In the listing below, find the line holding "destruct ((_ <?" and the line holding "destruct E as". Write out those two lines and all lines between, exactly, and nothing more.
*** Begin section ***
Lemma response_fields_ok res :
  field_ok ($"username") (res_username res) -> field_ok ($"password") (res_password res) ->
  (forall e, res_expires_at res = Some e -> e <= MAX_U64) ->
  parse_fields (response_write_private res []) = Ok (fields_of (response_fields res)).
Proof.
  intros Hu Hp He. rewrite response_write_text.
  assert (Hdig : forall e, res_expires_at res = Some e -> lenN (to_string e) <= 20)
    by (intros e Ee; apply to_string_len; [|lia]; specialize (He e Ee); unfold MAX_U64 in He; lia).
  assert (Hasc : forall e, str_len (to_string e) = lenN (to_string e)).
  { intros e. apply str_len_ascii. destruct (to_string_spec e) as (_ & Hd & _).
    eapply Forall_impl; [exact Hd|]. intros c Hc%digit_range. lia. }
  destruct res as [u p [e|]]; unfold response_fields;
    cbn [res_username res_password res_expires_at option_map] in *.
  all: apply parse_fields_body; [|by_decision|simpl; lia|].
  - repeat apply List.Forall_cons; [done..| |apply List.Forall_nil]. cbn [field_ok_opt].
    specialize (Hdig e eq_refl). destruct (to_string_spec e) as (_ & Hd & _).
    assert (Hd2 : Forall (fun c => is_control c = false) (to_string e)
              /\ Forall (fun c => is_scalar c = true) (to_string e)).
    { split; (eapply Forall_impl; [exact Hd|]); intros c Hc%digit_range.
      - unfold is_control. rewrite orb_false_iff, !in_range_false. lia.
      - apply is_scalar_true. lia. }
    unfold field_ok, valid_str. rewrite !Forall_app. rewrite Hasc.
    unfold MAX_CREDENTIAL_FIELD_BYTES. change (str_len ($"password_expiry_utc")) with 19.
    destruct Hd2. split_and!; [done|by_decision|by repeat constructor|done|by repeat constructor|done|lia].
  - rewrite body_text_len. cbn [foldr field_line]. rewrite !str_len_app. cbn [str_len].
    rewrite Hasc. specialize (Hdig e eq_refl).
    destruct Hu as (_ & _ & _ & _ & Hu). destruct Hp as (_ & _ & _ & _ & Hp).
    change (len_utf8 61) with 1. unfold MAX_CREDENTIAL_FIELD_BYTES, MAX_CREDENTIAL_BYTES in *.
    change (str_len ($"password_expiry_utc")) with 19. lia.
  - by repeat apply List.Forall_cons.
  - rewrite body_text_len. cbn [foldr field_line]. rewrite !str_len_app. cbn [str_len].
    destruct Hu as (_ & _ & _ & _ & Hu). destruct Hp as (_ & _ & _ & _ & Hp).
    change (len_utf8 61) with 1. unfold MAX_CREDENTIAL_FIELD_BYTES, MAX_CREDENTIAL_BYTES in *. lia.
Qed.

(** a released credential is current, belongs to the requested account and survives
    its transport.  If host Git's output parses to a response at time [now], the response
    has not expired at [now], carries the user name the request named if it named one, and
    its encoding parses back to it at every [later] time until it expires, after which it
    parses to no credential at all. *)
Theorem response_release bytes request now res :
  response_parse Url_parse bytes request now = Ok (Some res) ->
  is_current res now = true /\
  (forall u, req_username request = Some u -> res_username res = u) /\
  (forall later, response_parse Url_parse (response_write_private res []) request later =
     Ok (if is_current res later then Some res else None)).
Proof.
  intros H. apply response_parse_Some in H as (Hu & Hp & He & Hr). split_and!.
  - unfold is_current. destruct (res_expires_at res) as [e|]; [|done]. apply N.ltb_lt. by apply He.
  - intros u Eq. symmetry. by apply Hr.
  - intros later. unfold response_parse. rewrite response_fields_ok by (try done; intros e Ee; by apply He).
    unfold response_fields. rewrite !remove_absent by by_decision. cbn [is_some_and orb].
    do 3 (rewrite remove_cons by by_decision).
    rewrite parse_expiry_print by (intros e Ee; by apply He).
    change (fields_of []) with (∅ : fields). rewrite bool_decide_eq_true_2 by done. cbn [negb].
    assert (Hr' : is_some_and (fun expected => negb (str_eqb expected (res_username res)))
              (req_username request) = false).
    { destruct (req_username request) as [u|]; [|done]. simpl. rewrite (Hr u eq_refl).
      by rewrite str_eqb_refl. }
    rewrite Hr'. unfold is_current. destruct res as [u p [e|]]; cbn [is_some_and res_expires_at]; [|done].
    destruct (N.leb_spec e later), (N.ltb_spec later e); try lia; done.
Qed.
End requests.

Definition sample_request : GitCredentialRequest :=
  mkRequest (mkHttpsOrigin ($"https://github.com:443")) ($"github.com:443") (Some ($"a/b"))
    (Some ($"alice")).

Lemma request_roundtrip_witness :
  request_parse sample_url_parse (request_write_private sample_request []) = Ok sample_request.
Proof.
  apply (request_roundtrip sample_url_parse
    ($"host=github.com:443" ++ [10] ++ $"username=alice" ++ [10] ++ $"path=a/b" ++ [10]
     ++ $"protocol=https" ++ [10])).
  vm_compute. reflexivity.
Defined.

Lemma response_release_witness :
  is_current (mkResponse ($"alice") ($"token") (Some 100)) 99 = true.
Proof.
  apply (response_release sample_url_parse
    ($"username=alice" ++ [10] ++ $"password=token" ++ [10] ++ $"password_expiry_utc=0100" ++ [10])
    sample_request 99).
  vm_compute. reflexivity.
Defined.
Lemma broker_bounded_witness :
  exists s, broker_run lookup_choices = Some s /\ lenN (hs_queue s) = 1 /\
    queue_held (hs_queue s) + task_sum task_held (hs_tasks s) + loop_held (hs_loop s) + hs_permits s = 524288.
Proof.
  destruct (broker_run lookup_choices) as [s|] eqn:E.
  - exists s. split; [done|]. split; [apply (f_equal (fun x => (fun s => lenN (hs_queue s)) <$> x)) in E; vm_compute in E; by injection E|].
    by apply (broker_bounded sample_url_parse broker_backend (policy_lease 3) lookup_choices s E).
  - apply (f_equal (fun x => bool_decide (is_Some (hs_written <$> x)))) in E. vm_compute in E. done.
Defined.

(** A frame of the queue is written while the first byte of a frame has been read: that byte is
    lost, and the rest of the frame is not one. *)
Example select_loses_bytes :
  (hs_loop <$> broker_run (lookup_choices ++
     [Ch_Arrive (encode (mkFrame Health 0 [])); Ch_Read 1; Ch_Write [] true; Ch_Arrive [0]; Ch_Read 1; Ch_Read 15; Ch_Dispatch [] 1]))
    = Some (Loop_Stopped (Err (Host_Protocol Framing))) /\
  (hs_loop <$> broker_run (lookup_choices ++ [Ch_Write [] true] ++ receive (mkFrame Health 0 []) 1 ++ [Ch_Send; Ch_Send])) = Some Loop_Select.
Proof. split; vm_compute; reflexivity. Qed.

(** A second open of a stream is refused, but its sender has replaced the one of the open stream: the
    relay of that stream ends, and the next packet for it stops the broker. *)
Definition open_stream (id : nat) : list Choice := receive (mkFrame AgentOpen 5 []) id ++ [Ch_Connect true id].
Example second_open_breaks_stream :
  (hs_loop <$> broker_run (open_stream 1 ++ open_stream 2 ++ [Ch_Send; Ch_Send] ++
     receive (mkFrame StreamData 5 [0; 0; 0; 1; 11]) 3 ++ [Ch_Forward]))
    = Some (Loop_Stopped (Err (Host_Protocol UnknownStream))) /\
  ((fun s => relay_step broker_backend (policy_lease 3) s 1 5 [] RL_Wait TC_Closed) <$> broker_run (open_stream 1 ++ open_stream 2))
    <> Some None /\
  (hs_loop <$> broker_run (open_stream 1 ++ receive (mkFrame StreamData 5 [0; 0; 0; 1; 11]) 3 ++ [Ch_Forward])) = Some Loop_Select.
Proof. split_and!; vm_compute; done. Qed.
(* ===== verification/StaticElf.v ===== *)
(** * StaticElf: structural validation of the Linux agent executable
    ([cdenv-core/src/executable.rs])

    Indexing and slicing can panic in Rust, so every access returns an [option] whose
    [None] is the panic; the outer [option] of the validator is [None] only if one of
    them is out of range.  [usize] is 64 bits wide. *)

From S2P Require Import Prelude Text.

(** @src cdenv-core/src/executable.rs:7-17 StaticElfError *)
Inductive StaticElfError : Type := Elf_Malformed | Elf_WrongMachine | Elf_Dynamic.

#[export] Instance StaticElfError_eq_dec : EqDecision StaticElfError.
Proof. solve_decision. Defined.

(** ** Slices *)

(** [&l[a..b]] *)
Definition slice (a b : N) (l : list N) : option (list N) :=
  if (a <=? b) && (b <=? lenN l) then Some (take (N.to_nat (b - a)) (drop (N.to_nat a) l)) else None.

(** [l[i]] *)
Definition index (i : N) (l : list N) : option N := l !! N.to_nat i.

(** [uN::from_le_bytes] *)
Definition from_le_bytes (l : list N) : N := foldr (fun b acc => b + 256 * acc) 0 l.

(** [l.chunks_exact(size)] for a non-zero [size]; [fuel] bounds the number of chunks. *)
Fixpoint chunks_exact (fuel size : nat) (l : list N) : list (list N) :=
  match fuel with
  | O => []
  | S fuel' =>
      if Nat.ltb (length l) size then []
      else take size l :: chunks_exact fuel' size (drop size l)
  end.

(** [need x := m in k]: [m] panics or gives [x]. *)
#[local] Notation "'need' x := m 'in' k" :=
  (match m with Some x => k | None => None end)
  (at level 10, x pattern, m at level 100, k at level 200).

Abbreviation outcome T := (option (result StaticElfError T)) (only parsing).
(* ===== verification/GitIdentity.v ===== *)
(** * GitIdentity: the author identity carried by the credential broker
    ([cdenv-core/src/git_identity.rs])

    The JSON codec of the record is a class with one law: what [serde_json] writes it reads back. *)

From S2P Require Import Prelude Text Utf8.

(** @src cdenv-core/src/git_identity.rs:11-11 MAX_GIT_IDENTITY_BYTES *)
Definition MAX_GIT_IDENTITY_BYTES : N := 16 * 1024.
(** @src cdenv-core/src/git_identity.rs:13-13 MAX_GIT_IDENTITY_FIELD_BYTES *)
Definition MAX_GIT_IDENTITY_FIELD_BYTES : N := 8 * 1024.

(** @src cdenv-core/src/git_identity.rs:18-21 GitIdentityMetadata *)
Record GitIdentityMetadata : Type := mkGitIdentity { identity_name : option str; identity_email : option str }.

(** @src cdenv-core/src/git_identity.rs:102-112 GitIdentityError *)
Inductive GitIdentityError : Type := GitIdentity_Bounds | GitIdentity_InvalidField | GitIdentity_Encoding.

(** [serde_json::to_vec] and [serde_json::from_slice] of the closed record. *)
Class IdentitySerde : Type := {
  identity_to_vec : GitIdentityMetadata -> option (list N);
  identity_from_slice : list N -> option GitIdentityMetadata;
}.
Class IdentitySerdeLaws `{IdentitySerde} : Prop := {
  identity_codec : forall m bytes, identity_to_vec m = Some bytes -> identity_from_slice bytes = Some m;
}.

(** @src cdenv-core/src/git_identity.rs:90-98 validate_field *)
Definition validate_field (value : option str) : result GitIdentityError unit :=
  if match value with
     | Some value => (MAX_GIT_IDENTITY_FIELD_BYTES <? str_len value) || existsb is_control value
     | None => false
     end
  then Err GitIdentity_InvalidField else Ok tt.

(** @src cdenv-core/src/git_identity.rs:40-44 GitIdentityMetadata::new *)
Definition git_identity_new (name email : option str) : result GitIdentityError GitIdentityMetadata :=
  let? _ := validate_field name in
  let? _ := validate_field email in
  Ok (mkGitIdentity name email).

Section codec.
Context `{IdentitySerde}.

(** @src cdenv-core/src/git_identity.rs:63-71 GitIdentityMetadata::encode *)
Definition git_identity_encode (m : GitIdentityMetadata) : result GitIdentityError (list N) :=
  let? _ := validate_field (identity_name m) in
  let? _ := validate_field (identity_email m) in
  let? bytes := ok_or GitIdentity_Encoding (identity_to_vec m) in
  fail_if MAX_GIT_IDENTITY_BYTES <? lenN bytes with GitIdentity_Bounds in
  Ok bytes.

(** @src cdenv-core/src/git_identity.rs:78-87 GitIdentityMetadata::decode *)
Definition git_identity_decode (bytes : list N) : result GitIdentityError GitIdentityMetadata :=
  fail_if MAX_GIT_IDENTITY_BYTES <? lenN bytes with GitIdentity_Bounds in
  let? m := ok_or GitIdentity_Encoding (identity_from_slice bytes) in
  let? _ := validate_field (identity_name m) in
  let? _ := validate_field (identity_email m) in
  Ok m.

(** ** Properties *)

(** A field that may be sent: bounded, and without line breaks or other controls. *)
Definition sendable (value : option str) : Prop :=
  forall s, value = Some s -> str_len s <= MAX_GIT_IDENTITY_FIELD_BYTES /\ Forall (fun c => is_control c = false) s.

Lemma validate_field_Ok value u : validate_field value = Ok u <-> sendable value.
Proof.
  destruct u. unfold validate_field, sendable. destruct value as [s|]; [|by split].
  destruct ((_ <? _) || _)%bool eqn:E; prop_of_bool.
  - split; [done|]. intros Hs. destruct (Hs s eq_refl) as [Hl Hc]. rewrite <- existsb_false_iff in Hc.
    destruct E as [E|E]; prop_of_bool; [lia|congruence].
  - split; [|done]. intros _ s' [= <-]. split; [done|]. by apply existsb_false_iff.
Qed.

(** What one side of the bridge encodes the other decodes to the same identity; whatever is
    decoded, from any bytes, has fields without control characters and within the bound. *)
Theorem git_identity_roundtrip `{!IdentitySerdeLaws} :
  (forall m bytes, git_identity_encode m = Ok bytes -> git_identity_decode bytes = Ok m) /\
  (forall bytes m, git_identity_decode bytes = Ok m -> sendable (identity_name m) /\ sendable (identity_email m)).
Proof.
  split.
  - intros m bytes E. unfold git_identity_encode in E.
    destruct (validate_field (identity_name m)) as [[]|] eqn:Hn; [|done].
    destruct (validate_field (identity_email m)) as [[]|] eqn:He; [|done].
    destruct (identity_to_vec m) as [b|] eqn:Hv; [|done]. cbn [ok_or] in E.
    destruct (N.ltb_spec MAX_GIT_IDENTITY_BYTES (lenN b)); [done|]. injection E as <-.
    unfold git_identity_decode. rewrite (proj2 (N.ltb_ge _ _)) by done.
    rewrite (identity_codec _ _ Hv). cbn [ok_or]. by rewrite Hn, He.
  - intros bytes m E. unfold git_identity_decode in E. destruct (_ <? _); [done|].
    destruct (identity_from_slice bytes) as [m'|]; [|done]. cbn [ok_or] in E.
    destruct (validate_field (identity_name m')) eqn:Hn; [|done].
    destruct (validate_field (identity_email m')) eqn:He; [|done]. injection E as <-.
    apply validate_field_Ok in Hn, He. done.
Qed.
End codec.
*** End section ***
▶ _Output of the task_:
  destruct ((_ <? _) || _)%bool eqn:E; prop_of_bool.
  - split; [done|]. intros Hs. destruct (Hs s eq_refl) as [Hl Hc]. rewrite <- existsb_false_iff in Hc.
    destruct E as [E|E]; prop_of_bool; [lia|congruence].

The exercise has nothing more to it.